If one of our managers dumped his laptop in the pond/got it infected with the nasties our net loss here would be the laptop itself. The data's all going on a network drive that gets snapshotted on a fairly consistent basis to the point where I can walk back to minutes before the infection while simultaneously flattening the laptop. Net loss of work is at most what was done between infection and flatten process (And even then you probably won't lose much).

I generally flatten any virus laden PC, nine times out of ten it will take far more effort for me to dig down and see what's going on and I don't have the resources. But I also recognize that I created an environment that is suited to this methodology and solutions like this are expensive, or can be at any rate.

EDIT: I do have to say I'm entertained whenever someone has a horror story about Crypto*, because in my environment that poo poo was the biggest damp squib ever.
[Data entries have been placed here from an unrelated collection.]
(** C3: for every input sequence of papers, and for every order in which
    the workers complete and every order in which their results are
    handled, the enrichment stage returns a sequence of the same length
    whose item at index i is the enrichment of the input item at index i:
    slot i holds the very object that the input holds at i, so the title
    read through the output is the title read through the input, and it
    is the title the item had before the stage unless its detail page has
    a field of that name. *)
Theorem enrichment_keeps_input_order :
  ∀ (lib : PyLib) w completion arrival (papers : list dict),
    completion ≡ₚ enumerate_papers papers →
    arrival ≡ₚ enumerate_papers papers →
    let store := run_pool w completion papers in
    assemble (pool_results w store arrival) (replicate (length papers) None)
    = inr (Some <$> seq 0 (length papers))
    ∧ store = enriched w <$> papers
    ∧ ∃ detailed_papers,
        enrich w completion arrival papers = inr detailed_papers
        ∧ detailed_papers = Some <$> (enriched w <$> papers)
        ∧ length detailed_papers = length papers
        ∧ (∀ i paper, papers !! i = Some paper →
             detailed_papers !! i = Some (Some (enriched w paper)))
        ∧ (∀ i, (i < length papers)%nat →
             mjoin (detailed_papers !! i) ≫= (.!! "title")
             = store !! i ≫= (.!! "title"))
        ∧ (∀ i paper, papers !! i = Some paper →
             (∀ detail_url, paper !! "detail_url" = Some detail_url →
                            get_paper_details w detail_url !! "title" = None) →
             mjoin (detailed_papers !! i) ≫= (.!! "title") = paper !! "title").
Proof.
  intros lib w completion arrival papers Hcompletion Harrival store.
  assert (store = enriched w <$> papers) as Hstore by by apply run_pool_enriched.
  split; [|split; [done|]].
  { rewrite pool_results_id. by apply assemble_in_order. }
  exists (Some <$> (enriched w <$> papers)).
  split; [by apply enrich_in_order|split; [done|split; [by rewrite !length_fmap|]]].
  split; [|split].
  - intros i paper Hi. by rewrite !list_lookup_fmap, Hi.
  - intros i Hi. rewrite Hstore, !list_lookup_fmap.
    by destruct (papers !! i).
  - intros i paper Hi Hdetails. rewrite !list_lookup_fmap, Hi. simpl.
    by apply get_paper_details_title_kept.
Qed.

Lemma enrichment_keeps_input_order_witness :
  enrich (site (one_page []) sample_details)
    [(2, 2); (0, 0); (1, 1)]%nat [(1, 1); (2, 2); (0, 0)]%nat sample_papers
  = inr (Some <$> (enriched (site (one_page []) sample_details) <$> sample_papers)).
Proof.
  destruct (enrichment_keeps_input_order sample_lib (site (one_page []) sample_details)
              [(2, 2); (0, 0); (1, 1)]%nat [(1, 1); (2, 2); (0, 0)]%nat sample_papers)
    as (_ & _ & detailed_papers & Hrun & -> & _).
  - change (enumerate_papers sample_papers) with [(0, 0); (1, 1); (2, 2)]%nat.
    apply (Permutation_cons_app [(0, 0); (1, 1)]%nat [] (2, 2)%nat). reflexivity.
  - change (enumerate_papers sample_papers) with [(0, 0); (1, 1); (2, 2)]%nat.
    apply (Permutation_cons_app [(0, 0)]%nat [(2, 2)]%nat (1, 1)%nat). apply perm_swap.
  - exact Hrun.
Defined.
(** What [stat] answers for a name: [None] when it fails, the [st_mode]
    otherwise. *)
Definition Files : Type := string -> option Z.

(** The answers once [name] has been removed. *)
Definition unlink (name : string) (stat : Files) : Files :=
  fun p => if String.eqb p name then None else stat p.

(** The calls that change the file system, with whether they succeeded. *)
Inductive FileCall : Type :=
| mkdir_call (path : string) (ok : bool)
| remove_call (name : string) (ok : bool).

(** [std::string::back]; there is none in an empty string, where the
    call is undefined. *)
Fixpoint back (s : string) : option ascii :=
  match s with
  | EmptyString => None
  | String c rest =>
      match rest with
      | EmptyString => Some c
      | String _ _ => back rest
      end
  end.

(** A logger: the file it writes and its level. *)
Record Logger : Type := {
  filename : string;
  level : level_enum
}.

Record Loggers : Type := {
  ilogger : Logger;
  elogger : Logger
}.

(** How [make_loggers] ends: with both loggers and [true], with [false],
    or with the exception of spdlog. *)
Inductive Made : Type :=
| made (l : Loggers)
| not_made
| logger_threw.

(** Lines 657-667: the directory of the logs. *)
Definition log_dir (H : Host) : option string :=
  if hasArg H "D" then
    let path := argument H "D" in
    match back path with
    | None => None
    | Some c =>
        Some (if Ascii.eqb c "/" then path else String.append path "/")
    end
  else Some "logs/".

(** Lines 685-693: the name of one log, without the directory. *)
Definition log_name (H : Host) (c : ascii) (default : string) : string :=
  if hasArg H c then basename H (argument H c) else default.

(** Lines 698-703 and 705-710: a log that is there is removed when
    [remove_files] is set; [false] when the removal fails. *)
Definition remove_previous (H : Host) (remove_files : bool) (name : string)
  (stat : Files) : bool * list FileCall * Files :=
  if remove_files && fileExists (stat name) then
    if remove H name then (true, [remove_call name true], unlink name stat)
    else (false, [remove_call name false], stat)
  else (true, [], stat).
Flatten PC, roll back shares from immutable snapshot, take nap.

Rhymenoserous
May 23, 2008

Notorious R.I.M. posted:

I still don't get why we're nitpicking over whether a bunch of heuristic-based tools will happen to detect a rootkit when we can fix the problem by formatting and reloading from a recent backup. If this is any harder than running X, Y, Z, A, B, C, C# D, E, and F virus scanning tools that you use, maybe you should work on unfucking your / your client's awful IT structure instead of hoping that the 95% fix works 100 times in a row.

Yeah running 300+ cleaners sounds like a time sucking pain in the dick.